As for the gene’s role in metastasis, the only function that researchers can establish at this point is that “it promotes adhesions of the breast cancer cells to the blood vessels and allows them to seed the tumor to distant organs,” says Princeton molecular biologist Yibin Kang, PhD, who led the study.

It also appears that MTDH allows tumor cells to survive chemotherapy by activating a number of different chemo­resistance genes, including “c-Met, Hsp90, and ALDH3A1, and suppressing pro-apoptosis genes, such as TRAIL and BNIP3,” Dr. Kang says. “Patients with breast cancer tumors that overexpress MTDH might benefit from a higher dose of chemotherapy or more frequent treatments and followup,” says Dr. Kang. However, this has not been tested in breast cancer patients, he adds.

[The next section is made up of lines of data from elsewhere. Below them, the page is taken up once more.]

(** * Console-Based Code Snippet Manager: a model of [snippet.js]

    The program keeps a JSON array of snippet records in one file of the
    user's home directory and offers four commands over it: [add],
    [search], [list] and [export].  This development embeds the program
    as Rocq functions and proves properties of the embedding.

    Conventions of the model.
    - A JavaScript string is the sequence of its code units; the model
      covers the code units below 256, one [ascii] each.
    - A JavaScript number is an integer [Z]; the model agrees with the
      doubles of the runtime on the safe integers, which is where every
      number computed by the program lies.  Number literals with a
      fraction or an exponent, and escapes of code units above 255, are
      outside the model: the parser does not accept them.
    - A value read from the backing file is a JSON value ([value]); the
      program is dynamically typed, so the operations act on [value] and
      raise [TypeError] where the runtime would.
    - Effects are explicit: an operation is a function from a [world]
      (the three files, the terminal, the clipboard, the pending user
      responses) to a result and a new world.  Writing a file always
      succeeds; the clock and the fuzzy matcher of the library are
      parameters.
    - The run without a command follows the text of the source: the
      help and the hint are printed.  A version of the command-line
      library that ends the process inside [program.parse] prints the
      help alone.
    - [ToString] of an object is [[object Object]]; an object of the
      backing file with a [toString] property of its own is outside
      the model.

    Layout: the model of the runtime and of the program; the notions
    used to state properties; examples; lemmas; the properties C1 to
    C10, and after them the further properties X1 to X22. *)

From Stdlib Require Import List String Ascii ZArith NArith Lia Bool Decimal DecimalZ Sorted.
Import ListNotations.

Local Open Scope string_scope.
Local Open Scope list_scope.
Local Open Scope Z_scope.

(** String concatenation, the [+] of the source on strings. *)
Infix "+++" := String.append (right associativity, at level 60).

(* ================================================================== *)
(** * Characters and strings *)
(* ================================================================== *)

Module Chars.

Definition dquote : ascii := "034"%char.
Definition backslash : ascii := "092"%char.
Definition LF : ascii := "010"%char.
Definition CR : ascii := "013"%char.
Definition TAB : ascii := "009"%char.
Definition BS : ascii := "008"%char.
Definition FF : ascii := "012"%char.
Definition VT : ascii := "011"%char.
Definition NBSP : ascii := "160"%char.
Definition SP : ascii := " "%char.

(** The one-character string. *)
Definition str1 (c : ascii) : string := String c EmptyString.

(** The line feed, written [\n] in the source. *)
Definition nl : string := str1 LF.

(** A text between double quotes, as in [`Snippet "${title}" added!`]. *)
Definition quoted (s : string) : string := String dquote (s +++ str1 dquote).

End Chars.
Import Chars.

(* ================================================================== *)
(** * JavaScript values *)
(* ================================================================== *)

(** The values that [JSON.parse] produces.  An object lists its own
    properties in property order. *)
Unset Elimination Schemes.
Inductive value : Type :=
| VNull
| VBool (b : bool)
| VNum (n : Z)
| VStr (s : string)
| VArr (items : list value)
| VObj (props : list (string * value)).
Set Elimination Schemes.

Definition object := list (string * value).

Thus far, the researchers have not tied MTDH overexpression to any particular type of breast cancer. As an explanation for that preliminary finding, Dr. Kang says: “Even among ER-positive, and HER2- and triple-negative breast cancer, you can classify tumors as being high versus low in terms of risk of recurrence and metastasis based on the level of MTDH expression.” This conclusion is consistent, he notes, with another independent study in which MTDH was called AEG1 (Li J, et al. Clin Cancer Res. 2008;14[11]:3319–3326).

In the Princeton study, Dr. Kang and colleagues looked at the gene expression at the protein level through immunostaining. This “tells you that the MTDH protein is overexpressed,” he notes. The researchers found that two-thirds of the cases they saw of protein overexpression are probably due to amplification of the genomic DNA—“that is, too many copies” of MTDH—and the rest are due to transcription activation occurring for unknown reasons, he says.

“We can’t really say whether the gene promotes metastasis to one organ or another based on our data,” but reports indicate it seems to favor the lung, says Dr. Kang. “But this will have to be examined more carefully in the clinical setting by looking at the metastasis outcome of patients.”

“We are trying to develop inhibitors, but right now we are mostly in the stage of figuring out how this protein works. ... We have identified interacting proteins that bind to MTDH protein.”

As the next step for the gene, Dr. Kang says, “LabCorp wants to discuss with us developing a marker for prognosis.”

MTDH is included in Mamma­Print, a 70-gene molecular profiling test that is FDA cleared for both hormone-driven and hormone-independent breast cancer and that’s used to predict prognosis and identify high-risk patients who will benefit from cytotoxic chemotherapy. The gene is not in any of the other FDA-cleared or CLIA lab-developed molecular profile tests for breast cancer, says oncologist Richard A. Bender, MD, chief medical officer for Agendia, which sells MammaPrint.

Dr. Bender, who maintains an active oncology clinical practice, predicts that eventually molecular science will be able to give physicians an individual genomic profile for each patient and their tumor. The profile, he says, will predict prognosis and identify which drugs will turn pathways on or off to either kill the tumor or deprive it of key nutrients, enzymes, or co-factors required for it to grow.

“We will be able to use drugs that aren’t 30 percent effective but rather 70 percent or more effective,” reducing toxicity to a minimal level and taking into account an individual patient’s ability to metabolize a drug, he says.

Dr. Lum foresees physicians eventually having a medicine cabinet with, say, 50 inhibitors of various pathways from which to choose in customizing a patient’s treatment. “When you compare that to what we are doing now, it is a dream,” he says, “but that’s where we hope to be in the not-too-distant future.”


Karen Lusky is a writer in Brentwood, Tenn.